> **GIVEN INFORMATION**:
* * *

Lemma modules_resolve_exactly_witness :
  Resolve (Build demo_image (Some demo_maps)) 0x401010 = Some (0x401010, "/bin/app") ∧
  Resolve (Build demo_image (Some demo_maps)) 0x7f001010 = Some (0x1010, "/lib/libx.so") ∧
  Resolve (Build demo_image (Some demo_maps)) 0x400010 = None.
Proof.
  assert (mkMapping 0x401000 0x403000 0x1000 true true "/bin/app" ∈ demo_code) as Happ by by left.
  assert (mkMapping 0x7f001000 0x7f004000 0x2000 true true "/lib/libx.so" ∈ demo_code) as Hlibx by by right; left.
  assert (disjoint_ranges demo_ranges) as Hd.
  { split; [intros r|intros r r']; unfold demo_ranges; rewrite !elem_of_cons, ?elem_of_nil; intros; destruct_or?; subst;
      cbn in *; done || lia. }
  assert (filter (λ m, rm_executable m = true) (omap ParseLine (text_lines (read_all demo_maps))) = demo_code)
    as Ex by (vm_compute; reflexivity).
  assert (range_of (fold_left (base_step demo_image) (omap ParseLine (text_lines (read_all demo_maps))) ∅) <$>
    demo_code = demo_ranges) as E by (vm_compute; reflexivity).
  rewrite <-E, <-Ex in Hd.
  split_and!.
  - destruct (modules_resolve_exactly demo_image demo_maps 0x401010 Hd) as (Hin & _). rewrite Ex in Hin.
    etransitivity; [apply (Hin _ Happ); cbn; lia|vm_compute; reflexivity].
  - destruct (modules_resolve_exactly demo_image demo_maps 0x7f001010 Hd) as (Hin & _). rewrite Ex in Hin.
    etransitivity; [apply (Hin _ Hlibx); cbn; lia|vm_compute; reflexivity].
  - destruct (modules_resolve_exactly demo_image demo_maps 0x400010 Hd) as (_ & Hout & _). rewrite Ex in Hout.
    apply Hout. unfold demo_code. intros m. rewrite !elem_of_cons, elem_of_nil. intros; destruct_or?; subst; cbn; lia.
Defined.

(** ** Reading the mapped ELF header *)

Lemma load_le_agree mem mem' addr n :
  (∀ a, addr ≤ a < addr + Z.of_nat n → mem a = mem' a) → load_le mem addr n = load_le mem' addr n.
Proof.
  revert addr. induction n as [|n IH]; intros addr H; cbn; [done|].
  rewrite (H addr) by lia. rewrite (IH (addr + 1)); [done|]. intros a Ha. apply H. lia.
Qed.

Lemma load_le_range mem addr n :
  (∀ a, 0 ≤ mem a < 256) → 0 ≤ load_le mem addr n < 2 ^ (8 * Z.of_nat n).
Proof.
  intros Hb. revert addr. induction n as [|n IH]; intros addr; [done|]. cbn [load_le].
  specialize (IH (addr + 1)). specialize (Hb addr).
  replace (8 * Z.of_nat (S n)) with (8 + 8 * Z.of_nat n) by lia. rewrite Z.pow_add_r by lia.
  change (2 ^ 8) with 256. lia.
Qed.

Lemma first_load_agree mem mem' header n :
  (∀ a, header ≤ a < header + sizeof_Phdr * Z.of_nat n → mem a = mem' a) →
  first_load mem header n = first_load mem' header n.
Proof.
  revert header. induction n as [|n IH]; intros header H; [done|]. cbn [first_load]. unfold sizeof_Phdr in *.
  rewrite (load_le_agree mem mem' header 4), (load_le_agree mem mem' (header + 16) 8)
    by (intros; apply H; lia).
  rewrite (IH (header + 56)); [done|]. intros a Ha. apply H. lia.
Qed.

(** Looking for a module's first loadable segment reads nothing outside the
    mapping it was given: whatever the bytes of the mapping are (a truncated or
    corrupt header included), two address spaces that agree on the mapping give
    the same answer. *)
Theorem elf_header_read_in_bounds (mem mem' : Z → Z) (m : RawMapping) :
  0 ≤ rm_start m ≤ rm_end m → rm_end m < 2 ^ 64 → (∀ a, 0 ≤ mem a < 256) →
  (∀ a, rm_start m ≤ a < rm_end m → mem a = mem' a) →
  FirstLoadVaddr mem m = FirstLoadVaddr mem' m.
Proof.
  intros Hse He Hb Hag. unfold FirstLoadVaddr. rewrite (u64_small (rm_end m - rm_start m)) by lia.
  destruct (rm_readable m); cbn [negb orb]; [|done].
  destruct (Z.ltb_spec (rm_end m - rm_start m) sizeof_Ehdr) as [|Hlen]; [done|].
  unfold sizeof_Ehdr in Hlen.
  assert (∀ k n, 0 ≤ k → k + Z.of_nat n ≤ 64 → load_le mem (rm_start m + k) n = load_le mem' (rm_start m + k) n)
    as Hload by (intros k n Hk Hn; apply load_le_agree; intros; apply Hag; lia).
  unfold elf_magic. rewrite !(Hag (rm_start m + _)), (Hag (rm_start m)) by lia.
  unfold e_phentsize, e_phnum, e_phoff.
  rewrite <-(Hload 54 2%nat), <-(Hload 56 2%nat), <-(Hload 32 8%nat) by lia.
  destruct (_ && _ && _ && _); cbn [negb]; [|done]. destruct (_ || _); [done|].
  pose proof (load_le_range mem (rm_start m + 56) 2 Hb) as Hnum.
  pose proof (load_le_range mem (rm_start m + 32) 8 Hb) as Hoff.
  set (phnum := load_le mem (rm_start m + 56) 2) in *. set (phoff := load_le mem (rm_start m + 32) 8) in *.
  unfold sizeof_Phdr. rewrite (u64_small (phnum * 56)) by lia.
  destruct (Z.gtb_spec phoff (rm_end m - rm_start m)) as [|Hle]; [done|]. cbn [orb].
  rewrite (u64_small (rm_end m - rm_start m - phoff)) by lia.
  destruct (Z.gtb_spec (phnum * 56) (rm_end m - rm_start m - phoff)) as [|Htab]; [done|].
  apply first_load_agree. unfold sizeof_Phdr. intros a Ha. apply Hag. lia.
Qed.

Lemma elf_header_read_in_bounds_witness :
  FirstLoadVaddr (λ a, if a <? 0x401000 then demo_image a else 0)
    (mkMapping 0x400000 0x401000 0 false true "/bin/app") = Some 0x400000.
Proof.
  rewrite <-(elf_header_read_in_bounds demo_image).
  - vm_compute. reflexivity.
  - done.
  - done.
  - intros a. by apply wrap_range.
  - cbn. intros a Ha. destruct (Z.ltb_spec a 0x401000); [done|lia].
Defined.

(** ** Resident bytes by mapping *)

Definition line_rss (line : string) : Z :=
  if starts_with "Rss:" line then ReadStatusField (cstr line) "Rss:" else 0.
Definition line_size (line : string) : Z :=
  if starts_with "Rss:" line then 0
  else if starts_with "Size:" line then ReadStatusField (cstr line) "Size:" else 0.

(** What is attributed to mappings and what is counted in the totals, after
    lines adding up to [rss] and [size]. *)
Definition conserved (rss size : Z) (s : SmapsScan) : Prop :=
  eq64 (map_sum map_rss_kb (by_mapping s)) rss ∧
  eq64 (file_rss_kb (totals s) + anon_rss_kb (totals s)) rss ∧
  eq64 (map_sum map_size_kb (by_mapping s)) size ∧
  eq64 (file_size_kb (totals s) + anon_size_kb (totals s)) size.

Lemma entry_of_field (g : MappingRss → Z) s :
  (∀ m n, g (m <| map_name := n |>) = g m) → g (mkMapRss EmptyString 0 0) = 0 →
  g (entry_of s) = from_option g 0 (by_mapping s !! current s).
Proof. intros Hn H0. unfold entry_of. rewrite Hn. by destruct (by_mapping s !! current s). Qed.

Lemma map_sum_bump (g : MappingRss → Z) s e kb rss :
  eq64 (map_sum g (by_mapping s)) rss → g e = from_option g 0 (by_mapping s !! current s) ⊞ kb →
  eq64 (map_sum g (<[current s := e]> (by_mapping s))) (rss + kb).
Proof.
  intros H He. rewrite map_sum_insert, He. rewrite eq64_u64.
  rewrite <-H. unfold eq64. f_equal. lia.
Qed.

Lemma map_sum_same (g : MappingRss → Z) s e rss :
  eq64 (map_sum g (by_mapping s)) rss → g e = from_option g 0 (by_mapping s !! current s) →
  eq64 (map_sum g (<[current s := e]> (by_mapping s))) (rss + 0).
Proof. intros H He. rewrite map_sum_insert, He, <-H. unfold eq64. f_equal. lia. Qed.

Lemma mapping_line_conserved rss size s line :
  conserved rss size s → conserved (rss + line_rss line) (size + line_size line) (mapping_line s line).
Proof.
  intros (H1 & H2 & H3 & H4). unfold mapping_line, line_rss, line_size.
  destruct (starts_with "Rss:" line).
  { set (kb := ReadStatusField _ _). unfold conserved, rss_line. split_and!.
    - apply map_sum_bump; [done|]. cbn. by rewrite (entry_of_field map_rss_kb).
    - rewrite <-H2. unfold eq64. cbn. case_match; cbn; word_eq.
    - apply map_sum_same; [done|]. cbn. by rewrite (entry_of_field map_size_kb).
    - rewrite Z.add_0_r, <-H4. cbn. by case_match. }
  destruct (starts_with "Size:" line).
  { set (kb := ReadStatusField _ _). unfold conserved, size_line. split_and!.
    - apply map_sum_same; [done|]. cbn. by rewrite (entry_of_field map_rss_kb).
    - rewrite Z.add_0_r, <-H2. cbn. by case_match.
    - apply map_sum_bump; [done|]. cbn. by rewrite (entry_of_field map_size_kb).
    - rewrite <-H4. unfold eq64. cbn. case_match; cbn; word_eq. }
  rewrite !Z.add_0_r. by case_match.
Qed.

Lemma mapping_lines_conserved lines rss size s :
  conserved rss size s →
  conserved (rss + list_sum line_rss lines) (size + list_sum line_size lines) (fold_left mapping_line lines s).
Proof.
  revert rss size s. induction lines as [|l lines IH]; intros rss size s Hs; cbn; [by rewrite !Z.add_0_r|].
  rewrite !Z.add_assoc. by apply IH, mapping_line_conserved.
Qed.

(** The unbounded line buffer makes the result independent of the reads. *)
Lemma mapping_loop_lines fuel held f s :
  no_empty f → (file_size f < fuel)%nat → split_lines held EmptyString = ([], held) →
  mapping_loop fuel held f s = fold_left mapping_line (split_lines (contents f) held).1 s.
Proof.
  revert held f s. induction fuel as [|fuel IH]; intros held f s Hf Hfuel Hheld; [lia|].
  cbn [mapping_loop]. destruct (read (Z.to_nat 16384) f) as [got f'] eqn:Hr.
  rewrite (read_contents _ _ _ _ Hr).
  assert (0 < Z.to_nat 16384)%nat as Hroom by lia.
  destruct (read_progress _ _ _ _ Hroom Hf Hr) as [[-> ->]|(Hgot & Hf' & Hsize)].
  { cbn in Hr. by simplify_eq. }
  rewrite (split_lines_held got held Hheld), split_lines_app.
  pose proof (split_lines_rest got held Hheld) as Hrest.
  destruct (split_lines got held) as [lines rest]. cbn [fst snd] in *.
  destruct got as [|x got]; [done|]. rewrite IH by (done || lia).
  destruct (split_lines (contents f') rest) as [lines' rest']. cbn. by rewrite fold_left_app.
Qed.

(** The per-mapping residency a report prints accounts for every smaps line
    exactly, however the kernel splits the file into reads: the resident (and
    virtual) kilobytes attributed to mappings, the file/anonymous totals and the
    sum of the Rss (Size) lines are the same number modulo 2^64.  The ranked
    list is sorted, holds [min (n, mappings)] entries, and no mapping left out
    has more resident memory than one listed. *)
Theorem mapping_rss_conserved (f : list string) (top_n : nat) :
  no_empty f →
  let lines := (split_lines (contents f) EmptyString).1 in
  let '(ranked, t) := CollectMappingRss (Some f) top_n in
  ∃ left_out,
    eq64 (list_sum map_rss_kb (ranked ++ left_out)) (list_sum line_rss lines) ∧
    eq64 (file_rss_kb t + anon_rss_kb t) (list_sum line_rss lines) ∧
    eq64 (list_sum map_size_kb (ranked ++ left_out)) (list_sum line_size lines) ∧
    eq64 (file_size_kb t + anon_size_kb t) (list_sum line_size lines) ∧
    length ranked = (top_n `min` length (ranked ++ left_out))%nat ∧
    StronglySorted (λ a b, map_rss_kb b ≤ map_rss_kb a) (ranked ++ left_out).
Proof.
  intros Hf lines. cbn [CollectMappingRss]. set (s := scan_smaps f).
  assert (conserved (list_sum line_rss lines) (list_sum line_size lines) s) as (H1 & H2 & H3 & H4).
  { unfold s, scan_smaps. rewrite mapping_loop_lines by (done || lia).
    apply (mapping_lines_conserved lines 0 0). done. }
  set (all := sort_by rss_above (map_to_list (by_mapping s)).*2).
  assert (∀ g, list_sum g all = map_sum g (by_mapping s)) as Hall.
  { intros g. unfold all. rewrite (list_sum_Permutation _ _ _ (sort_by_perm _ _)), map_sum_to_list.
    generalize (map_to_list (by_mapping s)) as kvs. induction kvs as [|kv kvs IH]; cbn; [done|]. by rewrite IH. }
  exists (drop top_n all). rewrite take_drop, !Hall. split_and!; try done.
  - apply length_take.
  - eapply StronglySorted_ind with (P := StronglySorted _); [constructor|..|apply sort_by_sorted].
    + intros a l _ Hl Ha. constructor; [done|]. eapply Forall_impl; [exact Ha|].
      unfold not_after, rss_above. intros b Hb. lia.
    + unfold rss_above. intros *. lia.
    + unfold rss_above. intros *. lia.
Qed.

* * *

> **EXERCISE GOAL**:
From the material above, set down exactly the lines starting at the one with "Ex in Hout." and ending at the one with "(∀ a, header", end lines included.

> **EXPECTED OUTPUT**:
  - destruct (modules_resolve_exactly demo_image demo_maps 0x400010 Hd) as (_ & Hout & _). rewrite Ex in Hout.
    apply Hout. unfold demo_code. intros m. rewrite !elem_of_cons, elem_of_nil. intros; destruct_or?; subst; cbn; lia.
Defined.

(** ** Reading the mapped ELF header *)

Lemma load_le_agree mem mem' addr n :
  (∀ a, addr ≤ a < addr + Z.of_nat n → mem a = mem' a) → load_le mem addr n = load_le mem' addr n.
Proof.
  revert addr. induction n as [|n IH]; intros addr H; cbn; [done|].
  rewrite (H addr) by lia. rewrite (IH (addr + 1)); [done|]. intros a Ha. apply H. lia.
Qed.

Lemma load_le_range mem addr n :
  (∀ a, 0 ≤ mem a < 256) → 0 ≤ load_le mem addr n < 2 ^ (8 * Z.of_nat n).
Proof.
  intros Hb. revert addr. induction n as [|n IH]; intros addr; [done|]. cbn [load_le].
  specialize (IH (addr + 1)). specialize (Hb addr).
  replace (8 * Z.of_nat (S n)) with (8 + 8 * Z.of_nat n) by lia. rewrite Z.pow_add_r by lia.
  change (2 ^ 8) with 256. lia.
Qed.

Lemma first_load_agree mem mem' header n :
  (∀ a, header ≤ a < header + sizeof_Phdr * Z.of_nat n → mem a = mem' a) →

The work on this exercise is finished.